After seven years of prison and house arrest, Chen made a daring escape from his rural village in late April and was given sanctuary inside the U.S. Embassy, triggering a diplomatic standoff over his fate. With Secretary of State Hillary Rodham Clinton in Beijing for annual high-level discussions, officials struck a deal that let Chen walk free, only to see him have second thoughts, forcing new negotiations that led to an agreement to send him to the U.S. to study law _ a goal of his _ at New York University.
Chen’s supporters welcomed his departure. “I think this is great progress,” said U.S.-based rights activist Bob Fu. “It’s a victory for freedom fighters.”

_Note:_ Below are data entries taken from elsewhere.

Lemma intervals_owned_forceReconnect r w :
  intervals_owned w -> intervals_owned (forceReconnect r w).
Proof.
  intros H. apply intervals_owned_disconnect in H. unfold forceReconnect.
  revert H. generalize (disconnect w). intros d H.
  unfold intervals_owned in *. destruct d. unfold_calls. cbn in *.
  by apply owned_timeout.
Qed.

Lemma intervals_owned_sendMessage r inp now w :
  intervals_owned w -> intervals_owned (sendMessage cfg r inp now w).
Proof.
  intros H. unfold sendMessage. repeat case_match; try done;
    try apply intervals_owned_connect;
    (revert H; apply intervals_owned_lease; by_cases).
Qed.

Lemma intervals_owned_clearTimer h w :
  intervals_owned w -> intervals_owned (clearTimer h w).
Proof.
  unfold intervals_owned. intros H. destruct w. cbn in *.
  by apply (owned_cancel (Some h)).
Qed.

Lemma intervals_owned_run_callback cb w :
  intervals_owned w -> intervals_owned (run_callback cfg cb w).
Proof.
  intros H. destruct cb; cbn; repeat case_match; try done;
    try (by apply intervals_owned_connect);
    (revert H; apply intervals_owned_lease; by_cases).
Qed.

Lemma statusEffectInterval_connect r w :
  statusEffectInterval (connect cfg r w) = statusEffectInterval w.
Proof.
  destruct (lease_connect r w) as [E|E]; apply (f_equal snd) in E;
    unfold lease in E; cbn in E; rewrite E; [done|].
  by rewrite stopHttpFallback_eq.
Qed.

Lemma intervals_owned_connectEffect r w :
  intervals_owned w ->
  intervals_owned (connectEffect cfg r w) /\
  statusEffectInterval (connectEffect cfg r w) = statusEffectInterval w.
Proof.
  intros H. unfold connectEffect. repeat case_match; try done.
  - split.
    + apply intervals_owned_connect. revert H. apply intervals_owned_lease. by_cases.
    + rewrite statusEffectInterval_connect. by_cases.
  - split; [revert H; apply intervals_owned_lease; by_cases|by_cases].
Qed.

Lemma intervals_owned_statusEffect_cleanup w :
  intervals_owned w ->
  intervals_owned (statusEffect_cleanup w) /\
  statusEffectInterval (statusEffect_cleanup w) = None.
Proof.
  unfold statusEffect_cleanup, intervals_owned. intros H.
  destruct w. cbn in *. destruct statusEffectInterval0 as [h|]; cbn; [|done].
  split; [|done]. by apply (owned_cancel_s _ _ _ (Some h)).
Qed.

Lemma intervals_owned_statusEffect r w :
  intervals_owned w -> statusEffectInterval w = None ->
  intervals_owned (statusEffect r w).
Proof.
  unfold statusEffect, intervals_owned. intros H Hs.
  destruct (negb (r_isOpen r) || negb (r_useHttpFallback r)); [done|].
  destruct w. unfold_calls. cbn in *. subst. by apply owned_new_s.
Qed.

Lemma intervals_owned_greetingEffect r n now w :
  intervals_owned w -> intervals_owned (greetingEffect r n now w).
Proof. apply intervals_owned_lease. unfold greetingEffect. by_cases. Qed.

(** The effects of one commit, in the order they run. *)
Lemma intervals_owned_effects (cd sd gd : bool) (f : World -> World) r n now w :
  (forall x, intervals_owned x -> intervals_owned (f x)) ->
  intervals_owned w ->
  intervals_owned
    (when gd (greetingEffect r n now)
       (when sd (statusEffect r)
          (when cd (connectEffect cfg r)
             (when sd statusEffect_cleanup (when cd f w))))).
Proof.
  intros Hf Hw.
  assert (H1 : intervals_owned (when cd f w)) by (destruct cd; cbn; auto).
  revert H1. generalize (when cd f w). clear Hw. intros w1 H1.
  assert (Hc : forall x, intervals_owned x ->
                 intervals_owned (when cd (connectEffect cfg r) x) /\
                 statusEffectInterval (when cd (connectEffect cfg r) x) =
                   statusEffectInterval x).
  { intros x Hx. destruct cd; cbn; [|done]. by apply intervals_owned_connectEffect. }
  assert (Hg : forall x, intervals_owned x ->
                 intervals_owned (when gd (greetingEffect r n now) x)).
  { intros x Hx. destruct gd; cbn; [|done]. by apply intervals_owned_greetingEffect. }
  apply Hg. destruct sd; cbn [when].
  - destruct (intervals_owned_statusEffect_cleanup w1 H1) as [H2 Hs].
    destruct (Hc _ H2) as [H3 Hs3]. apply intervals_owned_statusEffect; [done|].
    by rewrite Hs3.
  - by apply Hc.
Qed.

Lemma intervals_owned_commit now w :
  intervals_owned w -> intervals_owned (commit cfg now w).
Proof.
  intros Hw. unfold commit. cbv zeta.
  match goal with
  | |- intervals_owned (upd_committed ?f ?x) =>
      apply (intervals_owned_lease x); [by destruct x|]
  end.
  apply intervals_owned_effects; [|done].
  intros x Hx. destruct (committed w); [|done].
  unfold connectEffect_cleanup. case_match; [done|by apply intervals_owned_disconnect].
Qed.

Lemma intervals_owned_dispatch e w w' :
  dispatch cfg e w = Some w' -> intervals_owned w -> intervals_owned w'.
Proof.
  intros Hd Hw.
  destruct e as [| |s|now| |now|ws|ws raw now|ws|ws|h|i reply|i reply|i reply|i reply now];
    unfold dispatch in Hd; repeat case_match; simplify_eq.
  - revert Hw. apply intervals_owned_lease. by destruct w.
  - revert Hw. apply intervals_owned_lease. by destruct w.
  - revert Hw. apply intervals_owned_lease. by destruct w.
  - by apply intervals_owned_sendMessage.
  - by apply intervals_owned_forceReconnect.
  - by apply intervals_owned_commit.
  - revert Hw. apply intervals_owned_lease.
    generalize ws at 1. intros ws'. unfold lease. by_cases.
  - revert Hw. apply intervals_owned_lease, lease_control, control_onmessage.
  - revert Hw. apply intervals_owned_lease. unfold lease. by_cases.
  - revert Hw. apply intervals_owned_lease. unfold lease. by_cases.
  - revert Hw. apply intervals_owned_lease. unfold lease. by_cases.
  - apply intervals_owned_onclose. revert Hw. apply intervals_owned_lease. by destruct w.
  - by apply intervals_owned_run_callback, intervals_owned_clearTimer.
  - by apply intervals_owned_run_callback.
  - apply intervals_owned_startHttpFallback_resume.
    revert Hw. apply intervals_owned_lease. by destruct w.
  - apply (intervals_owned_lease (settle i w));
      [apply lease_control, control_fetchSerayahStatus_resume|].
    revert Hw. apply intervals_owned_lease. by destruct w.
  - apply (intervals_owned_lease (settle i w));
      [apply lease_control, control_pollMessages_resume|].
    revert Hw. apply intervals_owned_lease. by destruct w.
  - apply (intervals_owned_lease (settle i w));
      [apply lease_control, control_sendMessage_resume|].
    revert Hw. apply intervals_owned_lease. by destruct w.
Qed.

Lemma length_omap_below (S : list nat) :
  (length (omap below S) <= length S)%nat /\
  (In 0 S -> length (omap below S) < length S)%nat.
Proof.
  induction S as [|i S [IH1 IH2]]; cbn; [split; [lia|tauto]|].
  destruct i as [|k]; cbn; split; try lia.
  intros [?|H]; [done|]. specialize (IH2 H). lia.
Qed.

(** The elements that satisfy [P] are no more than the places they may
    be at. *)
Lemma filter_length_bound {A} (P : A -> bool) (l : list A) : forall (S : list nat),
  (forall h t, l !! h = Some t -> P t = true -> In h S) ->
  (length (List.filter P l) <= length S)%nat.
Proof.
  induction l as [|x l IH]; intros S HS; cbn; [lia|].
  assert (Hl : forall h t, l !! h = Some t -> P t = true -> In h (omap below S)).
  { intros h t Hh Ht. specialize (HS (Datatypes.S h) t Hh Ht).
    apply list_elem_of_In, list_elem_of_omap. exists (Datatypes.S h).
    split; [by apply list_elem_of_In|done]. }
  specialize (IH _ Hl). destruct (length_omap_below S) as [H1 H2].
  destruct (P x) eqn:Hx; cbn; [|lia].
  specialize (H2 (HS 0 x eq_refl Hx)). lia.
Qed.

The 40-year-old Chen is emblematic of a new breed of activists that the Communist Party finds threatening. Often from rural and working-class families, these “rights defenders,” as they are called, are unlike the students and intellectuals from the elite academies and major cities of previous democracy movements and thus could potentially appeal to ordinary Chinese.
Chen gained recognition for crusading for the disabled and for farmers’ rights and fighting against forced abortions in his rural community. That angered local officials, who seemed to wage a personal vendetta against him, convicting him in 2006 on what his supporters say were fabricated charges and then holding him for the past 20 months in illegal house arrest.
Even with the backstage negotiations, Chen’s departure came hastily. Chen spent the last two and a half weeks in a hospital being given medical treatment for the foot he broke escaping house arrest. Only on Wednesday did Chinese authorities help him complete the paperwork needed for his passport.
Chen said by telephone Saturday that he was informed at the hospital just before noon to pack his bags to leave. Officials did not give him and his family passports or inform them of their flight details until after they got to the airport.